Egerton, John, third Earl of Bridgewater 1646-1701, was the eldest surviving son of the second earl [qv.], by his wife, the Lady Elizabeth Cavendish, daughter of the first Duke of Newcastle. Born 9 Nov. 1646, he was made one of the knights of the Bath at the coronation of Charles II; and in the parliament called by James II he was returned as one of the knights for Buckinghamshire, sitting by his courtesy title of Viscount Brackley. In 1686 he succeeded his father in the peerage, and in the following year King James removed him from the lord-lieutenancy of Buckinghamshire, as he was then counted among the disaffected peers. At the Revolution of 1688 Bridgewater concurred in the vote of the House of Lords for settling the crown on the Prince and Princess of Orange. Upon his accession William III reconstituted the earl lord-lieutenant of Buckinghamshire. He was also sworn a member of the privy council, and appointed first commissioner of trade and the plantations. In March 1694-5 Bridgewater bore one of the banners of England and France at the funeral of Queen Mary. On 31 May 1699 he was nominated first commissioner for executing the office of lord high admiral of England; and on 1 June following he was appointed one of the lords justices of the kingdom during the king's absence beyond the seas, being subsequently confirmed in the office. Bridgewater was a man of excellent character, and well proved in the public business. He presided in the House of Lords, during the absence of Lord-chancellor Somers, on the occasion of the important debates on the Resumption Bill. On several occasions he prorogued parliament at the command of the king.
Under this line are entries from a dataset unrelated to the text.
(** * Proof-of-work core of LitecoinZ (pow.cpp)

    A shallow embedding of the retarget engine (Digishield v3 and Zawy's
    LWMA) and of the header validator (CheckProofOfWork,
    CheckEquihashSolution), with the properties the specification states
    about them.

    Conventions.
    - Unsigned fixed-width values (uint32_t nBits, uint64_t, arith_uint256)
      are integers in Z with the reduction modulo 2^w written out.
    - Signed arithmetic whose overflow is undefined behaviour in C++ is
      exact arithmetic in Z; the narrowing conversion of an int64_t to int
      is the two's complement reduction [to_int32].
    - A pointer to a block index is the list of index entries from that
      block back to the genesis: [pprev] is the tail, [nullptr] is [[]].
    - Failing runs (assert, a thrown uint_error, a read through a null
      pointer) are results of type [outcome]. *)

From Stdlib Require Import ZArith List Bool Lia.
From Stdlib Require Strings.Byte.
Import ListNotations.
Local Open Scope Z_scope.

(** ** Outcomes of a call *)

Inductive fault : Type :=
| AssertionFailed   (* assert(...) does not hold: the process aborts *)
| NullDereference   (* a member is read through a null pointer *)
| UintError         (* arith_uint256 division by zero throws uint_error *)
| IntDivByZero.     (* signed integer division by zero *)

Inductive outcome (A : Type) : Type :=
| Ok (a : A)
| Fault (f : fault).
Arguments Ok {A} a.
Arguments Fault {A} f.

Definition bind {A B : Type} (m : outcome A) (k : A -> outcome B) : outcome B :=
  match m with
  | Ok a => k a
  | Fault f => Fault f
  end.

Notation "x <- m ;; k" := (bind m (fun x => k))
  (at level 61, m at next level, right associativity).
Notation "' pat <- m ;; k" := (bind m (fun x => match x with pat => k end))
  (at level 61, pat pattern, m at next level, right associativity).

(** ** Fixed-width conversions *)

Definition to_uint32 (x : Z) : Z := x mod 2^32.
Definition to_uint64 (x : Z) : Z := x mod 2^64.

(** int64_t -> int, as in [t += solvetime * j] with [int t]: the value
    modulo 2^32 taken in [-2^31, 2^31). *)
Definition to_int32 (x : Z) : Z := (x + 2^31) mod 2^32 - 2^31.

(** ** 256-bit unsigned arithmetic *)

Module U256.

(** Modelled from the spec: arith_uint256 (arith_uint256.h and .cpp are not
    among the sources), sections 3 and 4.B: an "unsigned integer in
    [0, 2^256)". *)
Definition modulus : Z := 2^256.

(** Modelled from the spec: the low 256 bits of a result. *)
Definition wrap (x : Z) : Z := x mod modulus.

(** Modelled from the spec: a scalar operand ("u64") reaches the 256-bit
    operation through the uint64_t constructor. *)
Definition of_uint64 (x : Z) : Z := to_uint64 x.

(** Modelled from the spec: operator+=. *)
Definition add (a b : Z) : Z := wrap (a + b).

(** Modelled from the spec: operator*= ("*= u64"). *)
Definition mul (a b : Z) : Z := wrap (a * b).

(** Modelled from the spec: operator/= ("/= u64"), rounding toward zero;
    a zero divisor throws uint_error. *)
Definition div (a b : Z) : outcome Z :=
  if b =? 0 then Fault UintError else Ok (a / b).

(** Modelled from the spec: operator<<= and operator>>=. *)
Definition shiftl (a n : Z) : Z := wrap (Z.shiftl a n).

Definition shiftr (a n : Z) : Z := Z.shiftr a n.

(** Modelled from the spec: bits(), the position of the highest set bit
    plus one, 0 for 0 (the length left by "strip leading zero bytes"). *)
Definition bits (a : Z) : Z := if a =? 0 then 0 else Z.log2 a + 1.

(** Modelled from the spec: GetLow64(). *)
Definition GetLow64 (a : Z) : Z := to_uint64 a.

End U256.

(** ** Compact target codec *)

Record decoded : Type := mkDecoded {
  target : Z;
  fNegative : bool;
  fOverflow : bool
}.

(** Modelled from the spec: arith_uint256::SetCompact (sections 3 and 4.A).
    The top 8 bits are the exponent E, bit 23 is the sign and the low 23
    bits the mantissa.  The value is mantissa * 256^(E-3) for E >= 3 and
    mantissa >> 8*(3-E) below.  Negative: the sign bit is set and the
    mantissa (as decoded) is nonzero.  Overflow: the mantissa is nonzero
    and E > 34, and also, as property P2 requires of 0x21010000, when a
    mantissa of two or three bytes leaves the 256-bit range (E > 33,
    E > 32). *)
Definition SetCompact (nCompact : Z) : decoded :=
  let nSize := Z.shiftr nCompact 24 in
  let nWord := Z.land nCompact 0x007fffff in
  let nWord := if nSize <=? 3 then Z.shiftr nWord (8 * (3 - nSize)) else nWord in
  let value := if nSize <=? 3 then nWord else U256.shiftl nWord (8 * (nSize - 3)) in
  mkDecoded value
    (negb (nWord =? 0) && negb (Z.land nCompact 0x00800000 =? 0))
    (negb (nWord =? 0) &&
       ((nSize >? 34) || ((nWord >? 0xff) && (nSize >? 33))
        || ((nWord >? 0xffff) && (nSize >? 32)))).

(** Modelled from the spec: arith_uint256::GetCompact (section 4.A).
    "Strip leading zero bytes, if the high bit of the remaining mantissa is
    set shift right 8 and bump exponent"; the three most significant bytes
    are kept and the rest is dropped (round toward zero). *)
Definition GetCompact (a : Z) : Z :=
  let nSize := (U256.bits a + 7) / 8 in
  let nCompact :=
    if nSize <=? 3 then to_uint32 (Z.shiftl (U256.GetLow64 a) (8 * (3 - nSize)))
    else to_uint32 (U256.GetLow64 (U256.shiftr a (8 * (nSize - 3)))) in
  let '(nCompact, nSize) :=
    if negb (Z.land nCompact 0x00800000 =? 0)
    then (Z.shiftr nCompact 8, nSize + 1)
    else (nCompact, nSize) in
  Z.lor nCompact (to_uint32 (Z.shiftl nSize 24)).

(** Modelled from the spec: UintToArith256 ("construct from 256-bit hash",
    section 4.B), the 256-bit number held by the blob. *)
Definition UintToArith256 (x : Z) : Z := U256.wrap x.

(** ** Chain index *)

Module CBlockIndex.

(** Modelled from the spec: CBlockIndex (chain.h is not among the
    sources); "Height, parent pointer, nBits, nTime". *)
Record t : Type := mk {
  nHeight : Z;
  nBits : Z;    (* uint32_t *)
  nTime : Z     (* uint32_t *)
}.

(** Modelled from the spec: CBlockIndex::GetBlockTime, the entry's nTime
    as an int64_t. *)
Definition GetBlockTime (b : t) : Z := nTime b.

End CBlockIndex.

(** A (possibly null) [const CBlockIndex*]: the entry pointed to, followed
    by its [pprev] chain down to the genesis. *)
Definition pindex : Type := list CBlockIndex.t.

Definition is_null (p : pindex) : bool :=
  match p with [] => true | _ :: _ => false end.

Definition pprev (p : pindex) : pindex := tl p.

(** [p->member]: reading through a null pointer is a fault. *)
Definition deref {A : Type} (p : list A) : outcome A :=
  match p with
  | [] => Fault NullDereference
  | b :: _ => Ok b
  end.

Definition deref_opt {A : Type} (p : option A) : outcome A :=
  match p with
  | None => Fault NullDereference
  | Some b => Ok b
  end.

Definition assert_ (b : bool) : outcome unit :=
  if b then Ok tt else Fault AssertionFailed.

(** The chain-index invariant: the genesis has height 0 and every entry is
    one above its [pprev]. *)
Fixpoint chain_ok (p : pindex) : Prop :=
  match p with
  | [] => True
  | b :: rest => CBlockIndex.nHeight b = Z.of_nat (length rest) /\ chain_ok rest
  end.

(** Modelled from the spec: CBlockIndex::GetAncestor ("getAncestor(height)",
    section 3).  A height above the entry's own or below zero has no
    ancestor (null); otherwise the parent pointers are followed down to the
    requested height. *)
Definition GetAncestor (this : pindex) (height : Z) : outcome pindex :=
  b <- deref this ;;
  if (height >? CBlockIndex.nHeight b) || (height <? 0) then Ok []
  else Ok (skipn (Z.to_nat (CBlockIndex.nHeight b - height)) this).

Fixpoint insert_sorted (x : Z) (l : list Z) : list Z :=
  match l with
  | [] => [x]
  | y :: l' => if x <=? y then x :: l else y :: insert_sorted x l'
  end.

Definition sort_times (l : list Z) : list Z := fold_right insert_sorted [] l.

Definition nMedianTimeSpan : nat := 11.

(** Modelled from the spec: CBlockIndex::GetMedianTimePast (section 4.C).
    "The median of nTime of the 11 most recent ancestors ending at i (fewer
    when the chain is shorter than 11).  Ties in even-length sets take the
    lower middle." *)
Definition GetMedianTimePast (this : pindex) : Z :=
  let times := sort_times (map CBlockIndex.GetBlockTime (firstn nMedianTimeSpan this)) in
  nth ((length times - 1) / 2) times 0.

(** ** Block header *)

Module CBlockHeader.

(** Modelled from the spec: CBlockHeader (primitives/block.h is not among
    the sources), the header table of section 3. *)
Record t : Type := mk {
  nVersion : Z;          (* int32_t *)
  hashPrevBlock : Z;     (* uint256 *)
  hashMerkleRoot : Z;    (* uint256 *)
  hashReserved : Z;      (* uint256 *)
  nTime : Z;             (* uint32_t *)
  nBits : Z;             (* uint32_t *)
  nNonce : Z;            (* uint256 *)
  nSolution : list Byte.byte
}.

(** Modelled from the spec: CBlockHeader::GetBlockTime. *)
Definition GetBlockTime (h : t) : Z := nTime h.

End CBlockHeader.

(** ** Consensus parameters *)

Inductive Network : Type := MAIN | TEST | REGTEST.

Module Consensus.

(** Modelled from the spec: Consensus::Params (consensus/params.h is not
    among the sources), section 6.  [NetworkIDString] stands for the
    process-wide [Params().NetworkIDString()], which the spec turns into
    a tag of the parameter bundle. *)
Record Params : Type := mkParams {
  NetworkIDString : Network;
  powLimit : Z;                          (* uint256 *)
  fPowNoRetargeting : bool;
  fPowAllowMinDifficultyBlocks : bool;
  nZawyLWMAHeight : Z;
  nEquihashForkHeight : Z;
  nDigishieldAveragingWindow : Z;
  nDigishieldTargetSpacing : Z;
  nPowTargetSpacing : Z;
  nZawyLwmaAveragingWindow : Z;
  nZawyLwmaAdjustedWeight : Z;
  nZawyLwmaMinDenominator : Z;
  bZawyLwmaSolvetimeLimitation : bool
}.

(** Modelled from the spec: "DigishieldAveragingWindowTimespan() =
    W * nDigishieldTargetSpacing". *)
Definition DigishieldAveragingWindowTimespan (params : Params) : Z :=
  nDigishieldAveragingWindow params * nDigishieldTargetSpacing params.

(** Modelled from the spec: "DigishieldMinActualTimespan() =
    (W * nDigishieldTargetSpacing * (100 - 16)) / 100". *)
Definition DigishieldMinActualTimespan (params : Params) : Z :=
  Z.quot (DigishieldAveragingWindowTimespan params * (100 - 16)) 100.

(** Modelled from the spec: "DigishieldMaxActualTimespan() =
    (W * nDigishieldTargetSpacing * (100 + 32)) / 100". *)
Definition DigishieldMaxActualTimespan (params : Params) : Z :=
  Z.quot (DigishieldAveragingWindowTimespan params * (100 + 32)) 100.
He stood high in his sovereign's confidence, and died during his tenure of office as first lord of the admiralty, 19 March 1700-1. He was much lamented as a just and good man, a faithful friend, and a wise counsellor. He married first, Elizabeth, daughter of the Earl of Middlesex (who died in 1670); and secondly, Jane, eldest daughter of the Duke of Bolton. He was succeeded in the earldom by his third son, Scroop Egerton, who, after holding important posts in the state, was created Duke of Bridgewater, 18 June 1720. It was this duke who first conceived the idea of the great Bridgewater canal, and he obtained the first of the acts for putting the project in force.

     Collins's Peerage of England, ed. Brydges, vol. iii., 1812
     Macaulay's Hist. of England, vol. v.